[seqfan] Re: Which of these two definitions is better?

[David Seal]

> ...  Maybe this definition would be more specific: "Least multiple of n
> that contains only the digits of n and n+1. Each digit should appear at
> least once."

It's on the right lines, but nitpicking about the wording, I would prefer "must" to "should", because "should" can be used either to say that something is obligatory, or that it is recommended. You want to say that each digit appearing once is obligatory, and "must" indicates that unambiguously. But I would also make it all one sentence, to make it completely clear that the additional requirement is within the 'scope' of "Least multiple of ...", and that can be done without either "must" or "should" by simply stating that it's the case. What I would end up with is "Least multiple of n that contains only the digits of n and n+1, with each of those digits appearing at least once." or something similar.

> I think that in this sequence we avoid the problem of powers of 2 and
> powers of 5, mentioned by David Seal. 
> For example, 128=2^7.  We can find a multiple of 128 that contains 9
> by repeating 128 until we reach the 8th digit, or higher, then we put
> 9.
> 98128128 is a multiple of 128. However, are we sure this method will
> give us the "least multiple"?

In this case, the least multiple of 128 that consists only of the digits 1, 2, 8 and 9 and contains at least one of each of those digits is 64*128 = 8192. So we can be sure that your method doesn't always give us the least multiple!

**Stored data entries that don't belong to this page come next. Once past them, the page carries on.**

(* ===== verification/Redaction.v ===== *)
(** * Redaction of output

    The redacting sink of [agent/redaction.go], between a runtime's output and the
    spool: bytes that may still turn out to begin a secret are withheld, the rest
    is cut where no secret straddles, masked and passed on under the sink's own
    numbering.  [secrets] is in the order of a Go map's iteration, which is any. *)
From S2P Require Import Prelude Order States Contract GoStrings.
#[local] Open Scope string_scope.
#[local] Open Scope list_scope.
#[local] Open Scope Z_scope.

Abbreviation text := (list Ascii.ascii).

(** ** The functions of package [bytes] *)
Fixpoint starts_with (s prefix : text) {struct prefix} : bool :=
  match prefix, s with
  | [], _ => true
  | p :: prefix, c :: s => bool_decide (c = p) && starts_with s prefix
  | _ :: _, [] => false
  end.

(** [bytes.Index]. *)
Fixpoint Index (s sep : text) : option nat :=
  if starts_with s sep then Some O
  else match s with
       | [] => None
       | _ :: s => S <$> Index s sep
       end.

(** [bytes.ReplaceAll] of a nonempty [old]; [skip] counts the bytes of the
    occurrence being passed over. *)
Fixpoint replace_from (skip : nat) (s old new : text) : text :=
  match s with
  | [] => []
  | c :: rest =>
      match skip with
      | S skip => replace_from skip rest old new
      | O => if starts_with s old then new ++ replace_from (length old - 1) rest old new
             else c :: replace_from O rest old new
      end
  end.
Definition ReplaceAll (s old new : text) : text := replace_from O s old new.

Definition redactedValue : text := bytes "[REDACTED]".

Record redactionStream := mkredactionStream {
  rs_buffer : text;
  rs_next : Z;
  rs_template : option LogEvent
}.
#[export] Instance redactionStream_eta : Eta redactionStream := fun r =>
  mkredactionStream (rs_buffer r) (rs_next r) (rs_template r).

(** The values worth redacting: nonempty, each once. *)
Fixpoint distinct_values (seen : list string) (values : list string) : list string :=
  match values with
  | [] => []
  | v :: values => if bool_decide (v = "") || bool_decide (v ∈ seen) then distinct_values seen values
                   else v :: distinct_values (v :: seen) values
  end.

(** [newRedactingOutputSink]: no sink when there is nothing to redact. *)
Definition newRedactingOutputSink (sensitive alsoRedact : list string) : option (list text) :=
  match distinct_values [] (sensitive ++ alsoRedact) with
  | [] => None
  | values => Some (map bytes values)
  end.

Section Redaction.
Context (secrets : list text).

Definition replaceSecrets (payload : text) : text :=
  fold_left (fun redacted secret => ReplaceAll redacted secret redactedValue) secrets payload.

Definition pending_at (buffer : text) (cut : nat) (secret : text) : nat :=
  let start := (length buffer + 1 - length secret)%nat in
  default cut (List.find (fun index => starts_with secret (skipn index buffer))
                 (seq start (Nat.min (length buffer) cut - start))).

Definition pendingSecretPrefix (buffer : text) : nat :=
  fold_left (fun cut secret => pending_at buffer cut secret) secrets (length buffer).

(** The earliest occurrence of [secret] across [cut], if earlier than [adjusted]. *)
Fixpoint straddle (fuel : nat) (buffer : text) (cut : nat) (secret : text) (search adjusted : nat) : nat :=
  match fuel with
  | O => adjusted
  | S fuel =>
      if (search <? length buffer)%nat then
        match Index (skipn search buffer) secret with
        | None => adjusted
        | Some relative =>
            let index := (search + relative)%nat in
            let adjusted := if (index <? cut)%nat && (cut <? index + length secret)%nat && (index <? adjusted)%nat
                            then index else adjusted in
            if (cut <=? index)%nat then adjusted else straddle fuel buffer cut secret (index + 1) adjusted
        end
      else adjusted
  end.

Definition adjust (buffer : text) (cut : nat) : nat :=
  fold_left (fun adjusted secret => straddle (S (length buffer)) buffer cut secret (cut + 1 - length secret) adjusted) secrets cut.

Fixpoint settle_cut (fuel : nat) (buffer : text) (cut : nat) : nat :=
  match fuel with
  | O => cut
  | S fuel => let adjusted := adjust buffer cut in
              if (adjusted =? cut)%nat then cut else settle_cut fuel buffer adjusted
  end.

Definition safe_cut (buffer : text) : nat :=
  let cut := pendingSecretPrefix buffer in settle_cut (S cut) buffer cut.

(** [safePrefix]: the payload to emit and what stays withheld. *)
Definition safePrefix (buffer : text) : text * text :=
  match safe_cut buffer with
  | O => ([], buffer)
  | cut => (replaceSecrets (firstn cut buffer), skipn cut buffer)
  end.

Abbreviation streams := (gmap string redactionStream).

Definition stream_at (st : streams) (s : string) : redactionStream := default (mkredactionStream [] 0 None) (st !! s).

(** [WriteOutput] up to the call of the sink behind it: the stream afterwards
    and the event passed on, if any. *)
Definition WriteOutput (event : LogEvent) (st : streams) : streams * option LogEvent :=
  let stream := stream_at st (le_Stream event) in
  let '(payload, buffer) := safePrefix (rs_buffer stream ++ bytes (le_Bytes event)) in
  match payload with
  | [] => (<[le_Stream event := mkredactionStream buffer (rs_next stream) (Some event)]> st, None)
  | _ :: _ =>
      (<[le_Stream event := mkredactionStream buffer (rs_next stream + 1) (Some event)]> st,
       Some (event <| le_Bytes := of_bytes payload |> <| le_Sequence := rs_next stream |>))
  end.

(** One stream of [Flush]. *)
Definition flushed_event (stream : redactionStream) : option LogEvent :=
  match rs_buffer stream, rs_template stream with
  | _ :: _, Some template =>
      Some (template <| le_Bytes := of_bytes (replaceSecrets (rs_buffer stream)) |> <| le_Sequence := rs_next stream |>)
  | _, _ => None
  end.

(** [Flush] over the streams in the order of the map's iteration; it stops at the
    first event the sink behind it refuses. *)
Fixpoint Flush (accepts : LogEvent -> bool) (order : list string) (st : streams) : streams * list LogEvent * bool :=
  match order with
  | [] => (st, [], true)
  | s :: order =>
      let stream := stream_at st s in
      match flushed_event stream with
      | None => Flush accepts order st
      | Some event =>
          if accepts event then
            let '(st, events, ok) := Flush accepts order
              (<[s := stream <| rs_buffer := [] |> <| rs_next := rs_next stream + 1 |>]> st) in
            (st, event :: events, ok)
          else (st, [], false)
      end
  end.

(** A run of output through the sink. *)
Fixpoint write_all (events : list LogEvent) (st : streams) : streams * list LogEvent :=
  match events with
  | [] => (st, [])
  | event :: events =>
      let '(st, emitted) := WriteOutput event st in
      let '(st, rest) := write_all events st in
      (st, match emitted with Some e => e :: rest | None => rest end)
  end.
End Redaction.
(* ===== verification/RunLedger.v ===== *)
(** * The run ledger

    L3 keeps its runs in a SQLite database of its own ([l3/store.go],
    [l3/run_job_link.go], [l3/cancel.go], [l3/dispatch_hold.go]) and reaches L1
    only through its protocol.  Each definition is one short transaction; what a
    pass read earlier, or L1 answered, is an argument.  The tables keyed by
    [run_id] are one record per run, a row that may be missing an option: a run
    is inserted together with its trigger, its program and its outbox row.  Times
    are Unix nanoseconds.  A stored error is the value its JSON encodes. *)
From S2P Require Import Prelude Order States Contract GoStrings JobSpec.
From Stdlib Require Import Ascii.
#[local] Open Scope string_scope.
#[local] Open Scope list_scope.
#[local] Open Scope Z_scope.

(** ** Stored errors *)

(** A value of the details object: [json_extract] reads a string as it is and
    anything else as its text; only a string decodes as an identity. *)
Inductive wire_value := WireString (s : string) | WireOther (text : string).

Record APIError := mkAPIError {
  ae_Code : string;
  ae_Message : string;
  ae_Retryable : bool;
  ae_RequestID : string;
  ae_Details : gmap string wire_value
}.
#[export] Instance wire_value_eq_dec : EqDecision wire_value.
Proof. solve_decision. Defined.
#[export] Instance APIError_eq_dec : EqDecision APIError.
Proof. solve_decision. Defined.

Definition not_found : string := "not_found".
Definition l1RegressedReason : string := "l1_regressed".
Definition dispatchNotFoundReason : string := "dispatch_not_found".
Definition defer_cancellation (now : Z) (cause : option APIError) (e : RunEntry) : RunEntry :=
  let failures := cancellation_failures e in
  writeCancellationBackoff failures (now + unrecordedDispatchBackoff failures) (cancellationFailurePayload cause) e.

Definition deferRunCancellation (now : Z) (runID : string) (cause : option APIError) : Ledger -> Ledger :=
  exec_run runID (defer_cancellation now cause).

(** Nothing is written once the run has a job, which is answered. *)
Definition deferUnlinkedRunCancellation (now : Z) (runID : string) (cause : option APIError) : ledger_tx string string :=
  on_run internal runID (
    let! linked := reads (fun e => default "" (r_l1_job_id (en_run e))) in
    let! _ := if bool_decide (linked = "") then pure tt else answer linked in
    let! _ := writes (defer_cancellation now cause) in
    pure "").

Definition finishRunCancellation (now : Z) (runID : string) : Ledger -> Ledger := exec_run runID (finish_cancellation now).

Definition refuse_cancellation (now : Z) (cause : APIError) (e : RunEntry) : RunEntry :=
  e <| en_cancellation := (fun c => if bool_decide (c_completed_ns c = None)
         then c <| c_completed_ns := Some now |> <| c_last_error := Some cause |> <| c_refused := true |> else c)
       <$> en_cancellation e |>.

Definition refuseRunCancellation (now : Z) (runID : string) (cause : APIError) : Ledger -> Ledger :=
  exec_run runID (refuse_cancellation now cause).

(** L1 took the cancellation: the write of [cancelRunJobRemote]. *)
Definition clear_delivery_failure (e : RunEntry) : RunEntry :=
  e <| en_cancellation := (fun c => if bool_decide (c_completed_ns c = None)
         then c <| c_last_error := None |> <| c_failures := 0 |> <| c_retry_ns := 0 |> else c) <$> en_cancellation e |>.

(** ** Recovery of ended runs *)
Definition unrecorded (e : RunEntry) : bool :=
  bool_decide (r_l1_job_id (en_run e) = None) && negb (r_job_link_settled (en_run e)) && run_terminal (r_status (en_run e))
  && bool_decide (is_Some (r_dispatch_attempt_ns (en_run e))) && bool_decide (en_cancellation e = None).

Definition unrecorded_item (runID : string) (e : RunEntry) : unrecordedDispatch :=
  mkunrecordedDispatch runID (r_dispatch_key (en_run e)) (default "" (o_job_id (en_outbox e))) (readDispatchObservation e).

Definition unrecordedDispatchForTx (runID : string) (l : Ledger) : option unrecordedDispatch :=
  match lg_runs l !! runID with
  | Some e => if unrecorded e then Some (unrecorded_item runID e) else None
  | None => None
  end.
Definition settle_node (nodeID : string) (e : RunEntry) : RunEntry :=
  if r_node_attribution_pending (en_run e)
  then set_run (fun r => r <| r_node_id := if bool_decide (default "" (r_node_id r) = "") && negb (bool_decide (nodeID = ""))
                                           then Some nodeID else r_node_id r |>
                           <| r_node_attribution_pending := false |>) e
  else e.

Definition settleNodeAttribution (runID nodeID : string) : Ledger -> Ledger := exec_run runID (settle_node nodeID).
Lemma ends_attempt may token_digest now fresh attemptID taken hold (Q : string -> RunEntry -> Prop) K
    (X : result ledger_error string -> Prop) e :
  entry_ok e -> fresh <> "" -> (taken = false -> may_mint may (token_digest fresh) attemptID) ->
  (forall token e', advances_ may e e' -> attempting token e' -> Q token e') ->
  (forall err, X (Err err)) -> ends (attempt_entry token_digest now fresh attemptID taken hold) Q K X e.
Proof.
  intros Hok Hf Hm HQ HX. unfold attempt_entry, dispatch_deferred, ensureRunTokenTx. wp; try apply HX.
  all: simpl in *; match goal with H : bool_decide (o_dispatched_ns _ = None) = true |- _ => rewrite H end.
  all: match goal with H : negb (_ || _ || _ || _) = true |- _ =>
    apply negb_true_iff, orb_false_iff in H as [[[Hw%negb_false_iff Hc]%orb_false_iff _]%orb_false_iff _] end.
  all: apply bool_decide_eq_false, eq_None_not_Some in Hc.
  - destruct (o_token_delivery (en_outbox e)) as [token|] eqn:Es; [|done]. apply HQ; [|by split].
    etrans; [apply (advances_attempt may now e); try done; by rewrite Es | by apply advances_core].
  - match goal with H : _ && _ = true |- _ => apply andb_true_iff in H as [Hk%bool_decide_eq_true Ht%negb_true_iff] end.
    apply HQ; [|by split]. etrans; [by apply (advances_first_attempt may now (token_digest fresh) fresh attemptID e); auto|].
    by apply advances_core.
Qed.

> Maybe we could add another sentence to make sure that we have values
> for all numbers. Something like "Add the least number of extra digits
> when necessary."

It isn't necessary for "Least multiple of n that contains only the digits of n and n+1, with each of those digits appearing at least once.", because it's fairly easy to prove that there is always such a multiple using the fact that n is always nonzero together with the result I proved earlier in the thread that any nonzero n has a multiple of the form 111...1000...0. Specifically, there are the following cases:

Case A) The least significant digit of n is not 9
=================================================

Let d be the least significant digit plus 1 (so d lies in the range 1 to 9). Then n+1 has the same distinct digits as n except that its least significant digit is d, and it might or might not have a digit equal to d-1. So using D(i) to denote the digit set of i, we want a multiple mn of n such that D(mn) = D(n) UNION D(n+1) = D(n) UNION {d}. To get one, form a multiple kn of n that is of the form 111...1000...0. Then dkn is of the form ddd...d000...0. Form another multiple jn of n by repeating n enough times to ensure that the number of digits of jn is greater than or equal to the number of zeros at the bottom of dkn. Then multiply dkn by p = 10^r, where r is the number of digits of jn minus the number of zeros at the bottom of dkn. We now know that pdkn is of the form ddd...d000...0, jn contains only the digits of n and each of them at least once, and the number of zeros at the bottom of pdkn is equal to the number of digits of jn. So pdkn and jn add 'cleanly' to form a number consisting of repeated d's followed by repeated copies of n, so D((pdk+j)n) = D(n) UNION {d}, i.e. (pdk+j)n is a multiple of n of the desired form.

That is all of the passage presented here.